- TASK -
Locate the line bearing "Context (write : string" in the material below, then reproduce it and each following line up to and including the line bearing "let '(written, c) := write (data".
** DATA FOR REVIEW follows **
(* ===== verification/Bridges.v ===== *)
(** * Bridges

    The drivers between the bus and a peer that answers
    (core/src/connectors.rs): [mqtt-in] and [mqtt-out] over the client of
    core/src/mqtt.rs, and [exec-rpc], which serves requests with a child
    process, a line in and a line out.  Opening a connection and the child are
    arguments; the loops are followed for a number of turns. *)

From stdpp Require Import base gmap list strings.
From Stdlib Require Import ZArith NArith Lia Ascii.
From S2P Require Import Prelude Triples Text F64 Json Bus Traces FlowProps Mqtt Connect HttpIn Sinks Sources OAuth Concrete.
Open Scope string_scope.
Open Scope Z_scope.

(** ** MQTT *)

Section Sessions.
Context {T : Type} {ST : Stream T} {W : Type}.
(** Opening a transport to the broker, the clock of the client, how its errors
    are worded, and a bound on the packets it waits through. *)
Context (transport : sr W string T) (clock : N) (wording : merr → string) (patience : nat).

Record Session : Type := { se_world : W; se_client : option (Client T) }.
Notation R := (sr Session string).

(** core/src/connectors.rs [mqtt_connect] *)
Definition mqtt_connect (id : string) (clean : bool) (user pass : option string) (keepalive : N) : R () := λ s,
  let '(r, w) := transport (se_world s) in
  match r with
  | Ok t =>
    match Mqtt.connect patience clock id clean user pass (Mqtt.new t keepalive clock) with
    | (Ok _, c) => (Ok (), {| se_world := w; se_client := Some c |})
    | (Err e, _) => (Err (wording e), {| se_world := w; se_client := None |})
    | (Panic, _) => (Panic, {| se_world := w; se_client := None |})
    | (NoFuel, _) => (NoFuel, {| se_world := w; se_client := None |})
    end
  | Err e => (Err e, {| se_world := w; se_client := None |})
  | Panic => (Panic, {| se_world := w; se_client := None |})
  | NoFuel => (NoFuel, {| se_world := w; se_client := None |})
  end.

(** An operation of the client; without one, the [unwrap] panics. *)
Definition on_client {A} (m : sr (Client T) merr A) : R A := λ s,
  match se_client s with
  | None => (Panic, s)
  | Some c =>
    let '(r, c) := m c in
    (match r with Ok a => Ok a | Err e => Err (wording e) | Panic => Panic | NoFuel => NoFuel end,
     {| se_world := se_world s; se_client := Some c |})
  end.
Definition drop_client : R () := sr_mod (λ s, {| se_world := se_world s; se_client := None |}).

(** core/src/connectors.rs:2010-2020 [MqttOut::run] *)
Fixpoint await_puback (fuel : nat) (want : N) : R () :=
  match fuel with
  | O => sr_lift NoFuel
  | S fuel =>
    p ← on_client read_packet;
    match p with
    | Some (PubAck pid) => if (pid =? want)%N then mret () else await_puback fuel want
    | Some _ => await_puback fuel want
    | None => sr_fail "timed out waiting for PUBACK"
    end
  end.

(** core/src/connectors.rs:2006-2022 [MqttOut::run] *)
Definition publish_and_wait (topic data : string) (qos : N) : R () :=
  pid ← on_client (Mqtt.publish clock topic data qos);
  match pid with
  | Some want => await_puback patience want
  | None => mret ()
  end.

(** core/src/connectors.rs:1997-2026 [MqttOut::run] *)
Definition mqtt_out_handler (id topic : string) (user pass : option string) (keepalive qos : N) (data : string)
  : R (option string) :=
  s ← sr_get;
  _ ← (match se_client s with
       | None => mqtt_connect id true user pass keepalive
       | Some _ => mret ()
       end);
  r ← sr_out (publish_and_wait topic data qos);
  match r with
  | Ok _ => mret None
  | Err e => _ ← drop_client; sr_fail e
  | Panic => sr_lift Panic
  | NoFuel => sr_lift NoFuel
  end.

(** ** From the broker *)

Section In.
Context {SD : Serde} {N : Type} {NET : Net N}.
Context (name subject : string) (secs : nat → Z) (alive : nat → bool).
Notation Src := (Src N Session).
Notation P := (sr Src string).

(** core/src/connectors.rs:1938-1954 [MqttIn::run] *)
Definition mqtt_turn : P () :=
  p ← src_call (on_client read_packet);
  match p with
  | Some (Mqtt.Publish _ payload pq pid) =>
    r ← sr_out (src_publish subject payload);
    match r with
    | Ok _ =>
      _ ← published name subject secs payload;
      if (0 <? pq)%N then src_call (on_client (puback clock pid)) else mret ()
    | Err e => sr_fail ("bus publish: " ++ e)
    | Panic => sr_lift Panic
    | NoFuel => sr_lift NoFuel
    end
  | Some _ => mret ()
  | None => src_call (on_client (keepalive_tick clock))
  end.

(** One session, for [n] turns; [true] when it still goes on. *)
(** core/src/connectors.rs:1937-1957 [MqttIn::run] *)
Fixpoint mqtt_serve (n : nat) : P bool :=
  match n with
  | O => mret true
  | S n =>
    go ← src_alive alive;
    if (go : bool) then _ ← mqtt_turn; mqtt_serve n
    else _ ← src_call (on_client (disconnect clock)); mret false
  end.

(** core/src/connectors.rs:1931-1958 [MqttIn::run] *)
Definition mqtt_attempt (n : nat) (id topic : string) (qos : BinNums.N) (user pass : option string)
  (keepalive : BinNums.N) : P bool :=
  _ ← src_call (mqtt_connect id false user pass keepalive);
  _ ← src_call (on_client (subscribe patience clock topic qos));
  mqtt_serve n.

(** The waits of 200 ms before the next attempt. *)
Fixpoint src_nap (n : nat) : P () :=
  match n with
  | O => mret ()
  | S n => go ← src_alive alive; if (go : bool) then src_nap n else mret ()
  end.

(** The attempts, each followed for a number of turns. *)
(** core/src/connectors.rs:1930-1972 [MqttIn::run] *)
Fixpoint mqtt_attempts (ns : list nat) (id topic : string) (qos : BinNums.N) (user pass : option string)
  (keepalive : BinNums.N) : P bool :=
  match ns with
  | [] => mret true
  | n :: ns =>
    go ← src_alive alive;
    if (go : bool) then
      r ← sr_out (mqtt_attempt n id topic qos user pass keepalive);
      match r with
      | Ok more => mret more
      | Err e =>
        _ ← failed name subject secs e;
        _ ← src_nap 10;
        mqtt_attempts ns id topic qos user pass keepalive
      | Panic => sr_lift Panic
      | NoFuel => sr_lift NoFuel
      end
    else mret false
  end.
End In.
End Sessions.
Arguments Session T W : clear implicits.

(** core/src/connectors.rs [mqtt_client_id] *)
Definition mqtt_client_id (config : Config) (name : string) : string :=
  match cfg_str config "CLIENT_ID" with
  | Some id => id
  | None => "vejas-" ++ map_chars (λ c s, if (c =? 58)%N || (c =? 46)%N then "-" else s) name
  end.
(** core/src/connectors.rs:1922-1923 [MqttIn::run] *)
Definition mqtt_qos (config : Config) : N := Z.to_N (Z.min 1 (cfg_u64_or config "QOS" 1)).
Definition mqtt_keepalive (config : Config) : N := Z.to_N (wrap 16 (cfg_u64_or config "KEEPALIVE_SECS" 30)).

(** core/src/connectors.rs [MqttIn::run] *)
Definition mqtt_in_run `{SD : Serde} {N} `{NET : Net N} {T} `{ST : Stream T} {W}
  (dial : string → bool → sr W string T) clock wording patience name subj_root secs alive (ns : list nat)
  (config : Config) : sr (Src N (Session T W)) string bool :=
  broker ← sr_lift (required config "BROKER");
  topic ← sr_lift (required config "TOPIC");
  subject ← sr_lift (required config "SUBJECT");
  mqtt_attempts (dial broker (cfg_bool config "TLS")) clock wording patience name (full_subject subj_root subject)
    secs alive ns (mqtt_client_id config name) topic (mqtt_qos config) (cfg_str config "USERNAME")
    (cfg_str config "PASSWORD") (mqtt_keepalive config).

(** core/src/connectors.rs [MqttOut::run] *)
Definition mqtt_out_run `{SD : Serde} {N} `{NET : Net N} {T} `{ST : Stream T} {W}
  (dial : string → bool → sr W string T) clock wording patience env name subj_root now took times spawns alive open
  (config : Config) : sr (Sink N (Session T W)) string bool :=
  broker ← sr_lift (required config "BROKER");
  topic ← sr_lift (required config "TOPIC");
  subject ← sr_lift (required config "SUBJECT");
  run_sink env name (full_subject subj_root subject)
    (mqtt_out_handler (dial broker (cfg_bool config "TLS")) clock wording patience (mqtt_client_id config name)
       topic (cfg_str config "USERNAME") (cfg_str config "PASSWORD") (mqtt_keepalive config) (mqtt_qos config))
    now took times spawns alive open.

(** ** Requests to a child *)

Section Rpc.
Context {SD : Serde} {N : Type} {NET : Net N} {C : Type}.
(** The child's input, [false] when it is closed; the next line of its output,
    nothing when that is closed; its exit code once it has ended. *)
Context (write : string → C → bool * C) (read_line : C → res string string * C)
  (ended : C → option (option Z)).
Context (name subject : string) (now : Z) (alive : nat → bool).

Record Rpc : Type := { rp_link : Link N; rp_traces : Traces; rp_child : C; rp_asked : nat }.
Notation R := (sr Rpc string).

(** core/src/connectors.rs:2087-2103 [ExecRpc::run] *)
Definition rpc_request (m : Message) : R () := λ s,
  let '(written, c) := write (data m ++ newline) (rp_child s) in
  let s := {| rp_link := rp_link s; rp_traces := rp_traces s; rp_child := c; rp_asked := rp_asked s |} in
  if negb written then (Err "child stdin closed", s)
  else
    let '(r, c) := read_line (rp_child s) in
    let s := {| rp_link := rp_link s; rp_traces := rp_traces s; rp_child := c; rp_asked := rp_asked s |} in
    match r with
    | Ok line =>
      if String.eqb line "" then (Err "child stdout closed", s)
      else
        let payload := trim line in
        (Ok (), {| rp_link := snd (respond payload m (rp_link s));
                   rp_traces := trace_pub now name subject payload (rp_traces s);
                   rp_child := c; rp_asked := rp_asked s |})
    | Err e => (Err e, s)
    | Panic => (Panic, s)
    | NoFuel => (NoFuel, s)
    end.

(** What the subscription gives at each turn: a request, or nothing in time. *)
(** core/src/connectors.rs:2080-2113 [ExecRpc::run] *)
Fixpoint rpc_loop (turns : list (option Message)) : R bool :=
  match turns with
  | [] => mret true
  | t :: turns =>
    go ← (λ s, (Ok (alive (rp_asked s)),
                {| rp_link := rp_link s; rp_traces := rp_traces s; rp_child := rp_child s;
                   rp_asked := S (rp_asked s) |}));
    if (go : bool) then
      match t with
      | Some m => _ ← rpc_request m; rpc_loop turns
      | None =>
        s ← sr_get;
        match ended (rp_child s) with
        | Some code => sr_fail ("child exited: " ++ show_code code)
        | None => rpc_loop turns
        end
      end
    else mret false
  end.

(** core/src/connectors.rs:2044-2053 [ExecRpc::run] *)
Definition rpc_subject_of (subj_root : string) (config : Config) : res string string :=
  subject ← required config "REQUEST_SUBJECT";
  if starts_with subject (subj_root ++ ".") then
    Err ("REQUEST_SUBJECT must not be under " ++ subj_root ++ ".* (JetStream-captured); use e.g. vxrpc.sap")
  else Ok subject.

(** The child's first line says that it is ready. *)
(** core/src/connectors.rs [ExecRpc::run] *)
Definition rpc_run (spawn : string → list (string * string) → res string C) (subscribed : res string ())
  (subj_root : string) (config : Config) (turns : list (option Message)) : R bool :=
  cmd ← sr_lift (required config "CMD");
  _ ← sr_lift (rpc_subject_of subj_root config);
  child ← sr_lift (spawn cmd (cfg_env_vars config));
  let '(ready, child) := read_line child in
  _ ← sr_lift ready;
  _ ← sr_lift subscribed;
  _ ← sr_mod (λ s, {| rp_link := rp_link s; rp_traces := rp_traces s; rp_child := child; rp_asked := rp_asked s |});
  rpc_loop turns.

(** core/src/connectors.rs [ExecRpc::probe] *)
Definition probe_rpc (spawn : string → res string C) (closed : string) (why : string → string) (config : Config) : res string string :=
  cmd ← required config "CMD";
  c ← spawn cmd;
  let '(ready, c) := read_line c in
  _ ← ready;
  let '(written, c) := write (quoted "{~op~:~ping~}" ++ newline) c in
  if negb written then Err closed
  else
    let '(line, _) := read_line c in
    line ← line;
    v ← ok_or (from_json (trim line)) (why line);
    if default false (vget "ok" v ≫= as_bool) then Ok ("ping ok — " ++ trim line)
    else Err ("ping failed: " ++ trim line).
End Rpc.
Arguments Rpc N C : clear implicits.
** End of DATA FOR REVIEW **
- ANSWER SECTION -
Context (write : string → C → bool * C) (read_line : C → res string string * C)
  (ended : C → option (option Z)).
Context (name subject : string) (now : Z) (alive : nat → bool).

Record Rpc : Type := { rp_link : Link N; rp_traces : Traces; rp_child : C; rp_asked : nat }.
Notation R := (sr Rpc string).

(** core/src/connectors.rs:2087-2103 [ExecRpc::run] *)
Definition rpc_request (m : Message) : R () := λ s,
  let '(written, c) := write (data m ++ newline) (rp_child s) in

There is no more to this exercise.